■ **Source records**:
(* ===== verification/State.v ===== *)
(** * The state of the whole module

    The control side of the module (bdevfilter.c, tracker.c, snapimage.c,
    snapshot.c, main.c) works on objects that point to each other. A pointer is a
    number, an object is an entry of the map of its type, and freeing an object
    removes the entry. The lists of the module are lists of pointers, except the
    list of snapshots, whose links are kept as they are in memory ([links]).
    Every function runs under the lock the code takes, so it is one step. *)
From S2P Require Import Prelude MemoryChecker Kernel Uapi EventQueue CbtMap DiffBuffer DiffIo.
From S2P Require Import DiffStorage Chunk DiffArea.

(** [struct block_device], as much as the module looks at: [bd_ptr] is its
    identity (the pointer, or the disk and the partition number), which changes
    when a device with the same number is created again. *)
Record block_device := BlockDevice { bd_dev : Z; bd_ptr : Z }.

(** What the kernel answers about a device number. *)
Record device := Device {
  dev_ptr : Z;
  dev_sectors : Z;
  dev_io_min : Z;
}.

(** [struct bdev_extension]. *)
Record bdev_extension := BdevExtension {
  ext_dev_id : Z;
  ext_bdev : Z;
  bd_filter : option Z;
}.

(** [struct tracker] with the [struct bdev_filter] embedded in it:
    [flt_kref], and [submit_lock], whether it is held for writing. The pointer to
    the filter is the pointer to the tracker. *)
Record tracker := Tracker {
  flt_kref : Z;
  submit_lock : bool;
  tr_dev_id : Z;
  snapshot_is_taken : bool;
  tr_cbt_map : option Z;
  tr_diff_area : option Z;
  is_frozen : bool;
}.

(** A bio to a snapshot image: its first sector and its segments. *)
Record image_bio := ImageBio {
  ib_write : bool;
  ib_sector : Z;
  ib_segments : list bvec;
}.

(** [struct snapimage]; [img_disk] is the device number of its disk. Its thread
    lives as long as the object. *)
Record snapimage := SnapImage {
  img_capacity : Z;
  img_queue : list image_bio;
  img_disk : Z;
  img_diff_area : Z;
  img_cbt_map : Z;
}.

(** [struct snapshot]; the arrays hold pointers or null. *)
Record snapshot := Snapshot {
  snap_kref : Z;
  snap_id : Z;
  is_taken : bool;
  snap_storage : Z;
  snap_count : Z;
  tracker_array : list (option Z);
  snapimage_array : list (option Z);
}.

(** [broken] records the use of a null or freed pointer, [stuck] a task that waits
    for a lock that somebody holds. *)
Record modst := ModSt {
  mkern : world;
  devices : Z → device;
  bdev_extension_list : list bdev_extension;
  trackers : gmap Z tracker;
  tracked_device_list : list Z;
  tracker_release_list : list Z;
  trackers_counter : Z;
  cbt_maps : gmap Z cbt_map;
  areas : gmap Z (diff_area * Z);
  storages : gmap Z diff_storage;
  snapimages : gmap Z snapimage;
  snapshot_objs : gmap Z snapshot;
  links : gmap Z (Z * Z);
  fs_frozen : Z → Z;
  next_ptr : Z;
  broken : bool;
  stuck : bool;
}.

Notation G := (M modst).

Definition in_kern {A} (m : K A) : G A := zoom mkern (λ w s, {| s with mkern := w |}) m.
Definition broken_pointer : G unit := modify (λ s, {| s with broken := true |}).

(** A fresh pointer. *)
Definition new_ptr : G Z :=
  p ← gets next_ptr;
  modify (λ s, {| s with next_ptr := p + 1 |});;
  mret p.

(** The block device of an open device number. *)
Definition bdev_of (s : modst) (dev_id : Z) : block_device :=
  {| bd_dev := dev_id; bd_ptr := dev_ptr (devices s dev_id) |}.

Definition open_bdev (dev_id : Z) : G (result block_device) :=
  r ← in_kern (blkdev_get_by_dev dev_id);
  s ← gets id;
  mret (match r with Ok d => Ok (bdev_of s d) | Err e => Err e end).
Definition close_bdev (bdev : block_device) : G unit := in_kern (blkdev_put (bd_dev bdev)).

(** Read and change the tracker a pointer points to. *)
Definition get_tracker (t : Z) : G (option tracker) := gets (λ s, trackers s !! t).
Definition mod_tracker (t : Z) (f : tracker → tracker) : G unit :=
  modify (λ s, {| s with trackers := alter f t (trackers s) |}).

(** Freezing and thawing the file system of a device ([freeze_bdev] may fail). *)
Definition freeze_bdev (dev_id : Z) : G Z :=
  v ← in_kern oracle;
  if v =? 0 then
    modify (λ s, {| s with fs_frozen := upd (fs_frozen s) dev_id (fs_frozen s dev_id + 1) |});;
    mret 0
  else mret (- Z.abs v).
(** [thaw_bdev] refuses a device that is not frozen. *)
Definition thaw_bdev (dev_id : Z) : G Z :=
  n ← gets (λ s, fs_frozen s dev_id);
  if n =? 0 then mret (- EINVAL)
  else
    modify (λ s, {| s with fs_frozen := upd (fs_frozen s) dev_id (fs_frozen s dev_id - 1) |});;
    mret 0.

(** ** References to the objects of other components *)

(** Run an operation of a difference area, with the storage it points to. [None]:
    the area or the storage is gone. *)
Definition with_area {A} (p : Z) (m : AM A) : G (option A) :=
  s ← gets id;
  match areas s !! p with
  | None => broken_pointer;; mret None
  | Some (da, st) =>
      match storages s !! st with
      | None => broken_pointer;; mret None
      | Some d =>
          let r := m {| area := da; storage := d; kern := mkern s; oops := false; hung := false |} in
          modify (λ s, {| s with mkern := kern r.2; areas := <[p := (area r.2, st)]> (areas s);
                                 storages := <[st := storage r.2]> (storages s);
                                 broken := broken s || oops r.2; stuck := stuck s || hung r.2 |});;
          mret (Some r.1)
      end
  end.

(** [diff_area_get]. *)
Definition area_get (p : Z) : G unit :=
  modify (λ s, {| s with areas :=
    alter (λ '(da, st), ({| da with area_kref := area_kref da + 1 |}, st)) p (areas s) |}).

(** [diff_area_put] on a pointer that may be null. Freeing an area does not use its
    storage, which may be gone already. *)
Definition area_put `{ModuleParams} (a : option Z) : G unit :=
  match a with
  | None => skip
  | Some p =>
      s ← gets id;
      match areas s !! p with
      | None => broken_pointer
      | Some (da, st) =>
          let r := (diff_area_put {| area := da; storage := default diff_storage_zero (storages s !! st);
                                     kern := mkern s; oops := false; hung := false |}).2 in
          modify (λ s, {| s with mkern := kern r;
            areas := if area_kref (area r) =? 0 then delete p (areas s)
                     else <[p := (area r, st)]> (areas s) |})
      end
  end.

(** [cbt_map_get], and [cbt_map_put] on a pointer that may be null. *)
Definition cbt_get (p : Z) : G unit :=
  modify (λ s, {| s with cbt_maps := alter cbt_map_get p (cbt_maps s) |}).
Definition cbt_put (c : option Z) : G unit :=
  match c with
  | None => skip
  | Some p =>
      m ← gets (λ s, cbt_maps s !! p);
      match m with
      | None => broken_pointer
      | Some m =>
          r ← in_kern (cbt_map_put m);
          modify (λ s, {| s with cbt_maps :=
            match r with None => delete p (cbt_maps s) | Some m => <[p := m]> (cbt_maps s) end |})
      end
  end.

(** Symbolic execution on [modst]: the fields of an updated state are computed at
    once, so that a chain of updates stays one record. *)
Ltac modst_simpl :=
  cbn [mkern devices bdev_extension_list trackers tracked_device_list tracker_release_list
       trackers_counter cbt_maps areas storages snapimages snapshot_objs links fs_frozen next_ptr
       broken stuck w_mem w_oracle w_disk w_open w_garbage w_bio_list].
Ltac wp_run_steps :=
  repeat (lazymatch goal with |- wp _ _ _ => wp_step; modst_simpl end).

■ **What the task asks**: Copy out, from the records above, every line that holds the string "stuck".

■ **Output of the task**:
(** [broken] records the use of a null or freed pointer, [stuck] a task that waits
  stuck : bool;
                                 broken := broken s || oops r.2; stuck := stuck s || hung r.2 |});;
       broken stuck w_mem w_oracle w_disk w_open w_garbage w_bio_list].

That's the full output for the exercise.